Any problems with pressure loss? Any data other than sales brochures?
 
Probably depends what your paying for hot water to begin with, could be it may be more trouble than its worth.
if you use a LOT of hot water you will save more. I do like Solar when possible.
 
Could you post a link to the product? I would think it would only be valuable if there was a lot of hot water being consumed and that the drains for these hot water users could be routed to a common output through the exchanger. They would have to be separate from toilet drains.

In 1984 I designed and installed a large hot-water recovery system for a major photolab in Seattle. It was a very progressive design at the time. The lab's gas bills were huge and with expansion plans, they were about to go through the roof. My estimates for the system showed a minimum 3.5 yr payback, but the lab expanded very rapidly and the system ended up paying for itself in less than half that time. One of the reasons it worked so well was that their water heating need was almost continuous. By preheating the incoming city water with the outgoing waste water we were able to preheat it almost 30 degrees. That led to a very competitive savings for the lab. It worked so well that they went from 3 gas boilers to one.
 
This is one of the products I'm thinking about.

http://www.gfxtechnology.com/

There's a pissing match going on right now between who's the best, but I'm guessing there all close to the same. The pressure drop is something to consider. I'm thinking I could work a whole house drain because my water heater is about 15' from my vertical drain. I spend about 300 gallons of heating oil per year on hot water which I round up to about $1000. At $800 including shipping, if I could get 30% my payback would be 3 years. Some of the efficiencys are stated at over 41%, but I'm guessing real world/my house would be closer to 30%.
 
I read an article where the idea was to get heat from the public sewer system not just you own private drains.
But it has merit you could at least equilize the ttemps in the middle,say incoming water at 40 dEG OUTGOING AT 100 SHOULD GET YOU UP TO AT LEAST 60-70 DEGREES
 
The outgoing drainwater is about 90 degrees and the incomming cold water is about 45 degrees. With a transfer of 40% I should be in the 60-70 degree area. I'm also starting to think about overall gains in system efficiencies. By having a higher incomming temperature my indirect water heater could be held at a lower temperature. Right now I boost it to 140 and then mix it to 120 in order to have a larger volume, but with a higher incomming temp I could maybe reduce that a bit and avoid the higher standby losses. Also, more hot water would mean fewer cycles in the Summer for the Boiler, which again would reduce the standby loss.
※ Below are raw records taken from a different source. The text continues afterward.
(** The calls in the turn of one account, in the state at that turn. *)
Definition accountCalls (s : State) (p : Z * Account) : list DbCall :=
  let a := fst p in
  let acc := snd p in
  if isDirty acc then
    if negb (m_isAlive acc) then
      CKill a ::
      (if storageDestructionPatch && negb ((m_storageUsed acc =? 0) && (default 0 (storageUsage s !! a) =? 0))
       then map (fun q => CWord a (fst (snd q)) 0) (merge_sort inHashOrder (map_to_list (clearKeys s a acc))) else [])
    else match encodeAccount acc with
         | Err _ => []
         | Ok raw => CInsert a raw :: map (fun kv => CWord a (fst kv) (snd kv)) (map_to_list (m_storageOverlay acc)) ++
                     (if m_hasNewCode acc then [CCode a (m_codeCache acc)] else [])
         end
  else [].
Fixpoint loopCalls (l : list (Z * Account)) (s : State) : list DbCall :=
  match l with
  | [] => []
  | p :: l' => accountCalls s p ++ loopCalls l' (snd (commitAccount p s))
  end.
Definition commitCalls (behaviour : CommitBehaviour) (s : State) : list DbCall :=
  let s := prepared behaviour s in loopCalls (map_to_list (m_cache s)) s.

(** The whole of State::commit on the overlay. *)
Definition commitOnOverlay (accepted : nat -> bool) (behaviour : CommitBehaviour) (s s' : State) (o : OverlayDB B)
    : option (OverlayDB B) :=
  OverlayDb.commit contractStorageZeroValuePatch accepted
    (updateStorageUsage (db_storageUsed (m_db s')) (foldl call_overlay o (commitCalls behaviour s))).

(** ** The calls do on the logical content what the loop does *)

Lemma clearTurns_calls a l s : m_db (snd (forEach (clearTurn a) l s)) =
  foldl call_effect (m_db s) (map (fun q => CWord a (fst (snd q)) 0) l).
Proof.
  revert s. induction l as [|q l IH]; intros s; [done|]. cbn [forEach map foldl]. unfold sbind.
  destruct (clearTurn_spec a q s) as (s1 & E & _). rewrite E, IH. f_equal.
  revert E. unfold clearTurn, clearStorageValue, sbind, logChange, onCached, addUsage, onDb, smodify. by intros [= <-].
Qed.
Lemma insertAll_calls a l d : insertAll a l d = foldl call_effect d (map (fun kv => CWord a (fst kv) (snd kv)) l).
Proof. revert d. induction l as [|kv l IH]; intros d; [done|]. apply IH. Qed.

Lemma commitAccount_calls s a x : m_cache s !! a = Some x -> checkVersion s = true ->
  (isDirty x = true -> m_isAlive x = true -> fields_ok x) ->
  m_db (snd (commitAccount (a, x) s)) = foldl call_effect (m_db s) (accountCalls s (a, x)).
Proof.
  intros Hx Hv Hf. unfold commitAccount, accountCalls. cbn [fst snd]. destruct (isDirty x) eqn:Hd; [|done].
  destruct (m_isAlive x) eqn:Hl; cbn [negb].
  - rewrite (encodeAccount_spec x (Hf eq_refl eq_refl)). unfold sbind, onDb at 1, smodify at 1.
    rewrite forEach_insert. cbn [foldl]. rewrite foldl_app, <- insertAll_calls. by destruct (m_hasNewCode x).
  - unfold sbind at 1, onDb at 1, smodify at 1. set (s0 := s <| m_db := _ |>). cbn [foldl].
    change (call_effect (m_db s) (CKill a)) with (m_db s0). destruct storageDestructionPatch; [|done]. cbn [andb].
    unfold clearStorage, account, sbind at 1, sgets. change (m_cache s0 !! a) with (m_cache s !! a). rewrite Hx. unfold sbind at 1.
    change (storageUsage s0) with (storageUsage s). destruct ((m_storageUsed x =? 0) && _); [done|]. cbn [negb].
    unfold storage_WITHOUT_LOCK, sbind at 1 2, sgets. cbn [id].
    change (checkVersion s0) with (checkVersion s). rewrite Hv. cbn [negb]. change (m_cache s0 !! a) with (m_cache s !! a).
    rewrite Hx. fold (clearKeys s0 a x).
    change (sret (if isDirty x then _ else _) s0) with (Ok (E := StateError) (clearKeys s0 a x), s0). cbn beta iota.
    fold (clearTurn a). change (clearKeys s a x) with (clearKeys s0 a x). rewrite <- clearTurns_calls. set (l := merge_sort _ _).
    unfold sbind, sret. cbn beta iota. fold l. by destruct (forEach (clearTurn a) l s0) as [[[]|e] s1].
Qed.

Lemma loop_calls l s : NoDup l.*1 -> checkVersion s = true ->
  (forall a x, (a, x) ∈ l -> m_cache s !! a = Some x /\ (isDirty x = true -> m_isAlive x = true -> fields_ok x)) ->
  m_db (snd (forEach commitAccount l s)) = foldl call_effect (m_db s) (loopCalls l s).
Proof.
  revert s. induction l as [|[a x] l IH]; intros s Hnd Hv Hl; [done|]. inversion Hnd as [|? ? Hna Hnd']; subst. simpl in Hna.
  destruct (Hl a x) as [Hx Hf]; [by left|]. destruct (commitAccount_spec s a x Hx Hv Hf) as (s1 & H1' & [Hk1 Ho1] & _).
  pose proof (commitAccount_calls s a x Hx Hv Hf) as Hc. cbn [forEach loopCalls]. unfold sbind.
  rewrite foldl_app, <- Hc, H1'. cbn [snd]. apply IH; [done|by rewrite (checkVersion_kept _ _ Hk1)|].
  intros b y Hb. assert (a <> b). { intros ->. apply Hna. apply list_elem_of_fmap. by exists (b, y). }
  destruct (Ho1 b) as [_ ->]; [done|]. apply Hl. by right.
Qed.

(** ** The overlay follows the logical content *)

(** Addresses, keys and words of a logical content are in range. *)
Record db_ranges d : Prop := {
  rg_storage a k v : db_storage d !! (a, k) = Some v -> is_address a /\ is_hash k /\ is_hash v }.
Definition call_ok (c : DbCall) : Prop :=
  is_address (call_address c) /\ match c with CWord _ k v => is_hash k /\ is_hash v | _ => True end.

(** [o] on [db] stands for [d]: what its next commit would leave is [d]. *)
Record follows o db d : Prop := {
  fo_db : ov_db o = Some db;
  fo_ok : overlay_ok o;
  fo_account a : is_address a ->
    db_accounts d !! a = match ov_cache o !! a with Some v => Some v | None => face_pending db (accountKey a) end;
  fo_code a : is_address a ->
    db_code d !! a = match auxCached o a CODE with Some v => Some v | None => face_pending db (getAuxiliaryKey a CODE) end;
  fo_word a k : is_address a -> is_hash k ->
    toBigEndian 32 <$> db_storage d !! (a, k) =
    match wordCached o a k with
    | Some v => if contractStorageZeroValuePatch && (v =? 0) then None else Some (toBigEndian 32 v)
    | None => face_pending db (getStorageKey a k)
    end;
  fo_deletions k : face_pending db k = face_shows db k \/ face_pending db k = None;
  fo_ranges : db_ranges d }.

Lemma wordCached_insert o a k v b j : wordCached (insertWord o a k v) b j =
  if decide (a = b /\ k = j) then Some v else wordCached o b j.
Proof.
  unfold wordCached, insertWord. cbn. destruct (decide (a = b)) as [->|].
  - rewrite lookup_insert_eq. cbn. destruct (decide (k = j)) as [->|].
    + by rewrite lookup_insert_eq, decide_True.
    + rewrite lookup_insert_ne, decide_False by naive_solver. by destruct (ov_storageCache o !! b).
  - rewrite lookup_insert_ne, decide_False by naive_solver. done.
Qed.
Lemma auxCached_insert o a v s b t : auxCached (insertAuxiliary o a v s) b t =
  if decide (a = b /\ s = t) then Some v else auxCached o b t.
Proof.
  unfold auxCached, insertAuxiliary. cbn. destruct (decide (a = b)) as [->|].
  - rewrite lookup_insert_eq. cbn. destruct (decide (s = t)) as [->|].
    + by rewrite lookup_insert_eq, decide_True.
    + rewrite lookup_insert_ne, decide_False by naive_solver. by destruct (ov_auxiliaryCache o !! b).
  - rewrite lookup_insert_ne, decide_False by naive_solver. done.
Qed.

Lemma follows_insert o db d a raw : follows o db d -> is_address a ->
  follows (call_overlay o (CInsert a raw)) db (call_effect d (CInsert a raw)).
Proof.
  intros [F1 [O1 O2 O3] F3 F4 F5 F6 [F7]] Ha. split; [done| |..|done|by split]; try done.
  - split; [|done..]. intros b v. cbn. intros [[<- _]|[_ ?]]%lookup_insert_Some; [done|by eapply O1].
  - intros b Hb. cbn. destruct (decide (a = b)) as [->|]; [by rewrite !lookup_insert_eq|].
    rewrite !lookup_insert_ne by done. by apply F3.
Qed.
Lemma follows_code o db d a c : follows o db d -> is_address a ->
  follows (call_overlay o (CCode a c)) db (call_effect d (CCode a c)).
Proof.
  intros [F1 [O1 O2 O3] F3 F4 F5 F6 [F7]] Ha. split; [done| |..|done|by split]; try done.
  - split; [done| |done]. intros b s v. unfold call_overlay. rewrite auxCached_insert.
    case_decide as Hd; [destruct Hd as [<- _]; done|apply O2].
  - intros b Hb. unfold call_overlay. rewrite auxCached_insert. cbn. destruct (decide (a = b)) as [->|].
    + by rewrite lookup_insert_eq, decide_True.
    + rewrite lookup_insert_ne, decide_False by naive_solver. by apply F4.
Qed.
Lemma follows_word o db d a k v : follows o db d -> is_address a -> is_hash k -> is_hash v ->
  follows (call_overlay o (CWord a k v)) db (call_effect d (CWord a k v)).
Proof.
  intros [F1 [O1 O2 O3] F3 F4 F5 F6 [F7]] Ha Hk Hv. split; [done| |done|done| |done|].
  - split; [done|done|]. intros b j w. unfold call_overlay. rewrite wordCached_insert.
    case_decide as Hd; [destruct Hd as [<- <-]; by intros [= <-]|apply O3].
  - intros b j Hb Hj. unfold call_overlay. rewrite wordCached_insert. unfold call_effect, insertStorage. cbn.
    destruct (decide (a = b /\ k = j)) as [[-> ->]|Hne].
    + destruct (_ && _); [by rewrite lookup_delete_eq|by rewrite lookup_insert_eq].
    + assert ((a, k) <> (b, j)) by naive_solver. rewrite <- F5 by done. f_equal.
      destruct (_ && _); [by rewrite lookup_delete_ne|by rewrite lookup_insert_ne].
  - split. intros b j w. unfold call_effect, insertStorage. cbn.
    destruct (_ && _); [intros [_ ?]%lookup_delete_Some; by apply F7|].
    intros [[[= <- <-] <-]|[_ ?]]%lookup_insert_Some; [done|by apply F7].
Qed.

(** Deleting a key that the caches do not hold takes it out of what a commit would leave. *)
Lemma killKey_follows o db key : ov_db o = Some db -> (forall k, face_pending db k = face_shows db k \/ face_pending db k = None) ->
  exists db', killKey o key = o <| ov_db := Some db' |> /\
    (forall k, face_pending db' k = if decide (key = k) then None else face_pending db k) /\
    (forall k, face_shows db' k = face_shows db k).
Proof.
  intros Hdb Hdel. unfold killKey. rewrite Hdb, face_law_exists. case_bool_decide as Hs.
  - exists (face_kill db key). destruct (face_law_kill db key) as [E1 E2]. done.
  - exists db. split; [by destruct o; cbn in *; subst|]. split; [|done]. intros k. case_decide as Hk; [|done].
    subst key. destruct (Hdel k) as [E|]; [|done]. rewrite E. by apply eq_None_not_Some.
Qed.
Lemma follows_kill o db d a : follows o db d -> is_address a -> ov_cache o !! a = None -> auxCached o a CODE = None ->
  exists db', follows (call_overlay o (CKill a)) db' (call_effect d (CKill a)) /\
    ov_cache (call_overlay o (CKill a)) = ov_cache o /\ ov_auxiliaryCache (call_overlay o (CKill a)) = ov_auxiliaryCache o.
Proof.
  intros [F1 [O1 O2 O3] F3 F4 F5 F6 [F7]] Ha Hc Hx.
  destruct (killKey_follows o db (accountKey a) F1 F6) as (db1 & E1 & P1 & S1).
  assert (Hdel1 : forall k, face_pending db1 k = face_shows db1 k \/ face_pending db1 k = None)
    by (intros k; rewrite P1, S1; case_decide; auto).
  set (o1 := o <| ov_db := Some db1 |>) in *.
  destruct (killKey_follows o1 db1 (getAuxiliaryKey a CODE) eq_refl Hdel1) as (db2 & E2 & P2 & S2).
  assert (Hr : call_overlay o (CKill a) = o1 <| ov_db := Some db2 |>).
  { unfold call_overlay, OverlayDb.kill. rewrite Hc, E1. unfold killAuxiliary. change (ov_auxiliaryCache o1) with (ov_auxiliaryCache o).
    unfold auxCached in Hx. destruct (ov_auxiliaryCache o !! a) as [m|]; [|exact E2]. cbn in Hx. by rewrite Hx. }
  exists db2. rewrite Hr. split; [|done].
  assert (Hp : forall k, face_pending db2 k =
    if decide (accountKey a = k \/ getAuxiliaryKey a CODE = k) then None else face_pending db k).
  { intros k. rewrite P2, P1. repeat case_decide; naive_solver. }
  assert (Hlen := key_lengths).
  assert (Hother : forall k : Slice, length k = 52%nat -> face_pending db2 k = face_pending db k).
  { intros k Hk. rewrite Hp, decide_False; [done|]. destruct (Hlen a CODE 0) as (L1 & L2 & _).
    intros [E|E]; rewrite <- E in Hk; congruence. }
  split; [done|by split| | | | |by split].
  - intros b Hb. cbn. destruct (decide (a = b)) as [->|].
    + rewrite lookup_delete_eq, Hc, Hp, decide_True by auto. done.
    + rewrite lookup_delete_ne, F3 by done. destruct (ov_cache o !! b); [done|]. rewrite Hp, decide_False; [done|].
      intros [E|E]; [by apply accountKey_inj in E|]. apply (f_equal length) in E.
      destruct (Hlen b CODE 0) as (L1 & _), (Hlen a CODE 0) as (_ & L2 & _). congruence.
  - intros b Hb. cbn. change (auxCached (o1 <| ov_db := Some db2 |>) b CODE) with (auxCached o b CODE).
    destruct (decide (a = b)) as [->|].
    + rewrite lookup_delete_eq, Hx, Hp, decide_True by auto. done.
    + rewrite lookup_delete_ne, F4 by done. destruct (auxCached o b CODE); [done|]. rewrite Hp, decide_False; [done|].
      intros [E|E]; [|by apply auxiliaryKey_inj in E as [-> _]]. apply (f_equal length) in E.
      destruct (Hlen a CODE 0) as (L1 & _), (Hlen b CODE 0) as (_ & L2 & _). congruence.
  - intros b j Hb Hj. cbn. rewrite Hother by apply (Hlen b 0 j). by apply F5.
  - intros k. rewrite P2, S2, S1, P1. repeat case_decide; auto.
Qed.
One more point is a 40%(already I'm starting to shade the numbers up) reduction in energy for hot water is like a 40% reduction in hot water, which would make my original desire for solar a possibility. Solar in the Summer and Oil backup in the Winter, when standby losses would be negated.
 
Have to admit that I am skeptical about the recovery figures provided by GX with just a coil around a pipe, especially on a vertical run. The type of unit we used was a much more efficient plate exchanger, but it only had water running through it, no waste or grey water. And it was a steady volume, not the on/off cycles seen in a home plumbing during which the pipes can cool down in between cycles.
 
They state a higher efficiency during a steady gpm flow. The higher the gpm the lower the %. I guess its important that the pipe be vertical, because of the film effect of the water coating the inside of the pipe, whereas a horizontal pipe only enjoys about 10-2% contact with the water. A lot of these figures are independantly verified, I just don't know how it really translates into real world savings.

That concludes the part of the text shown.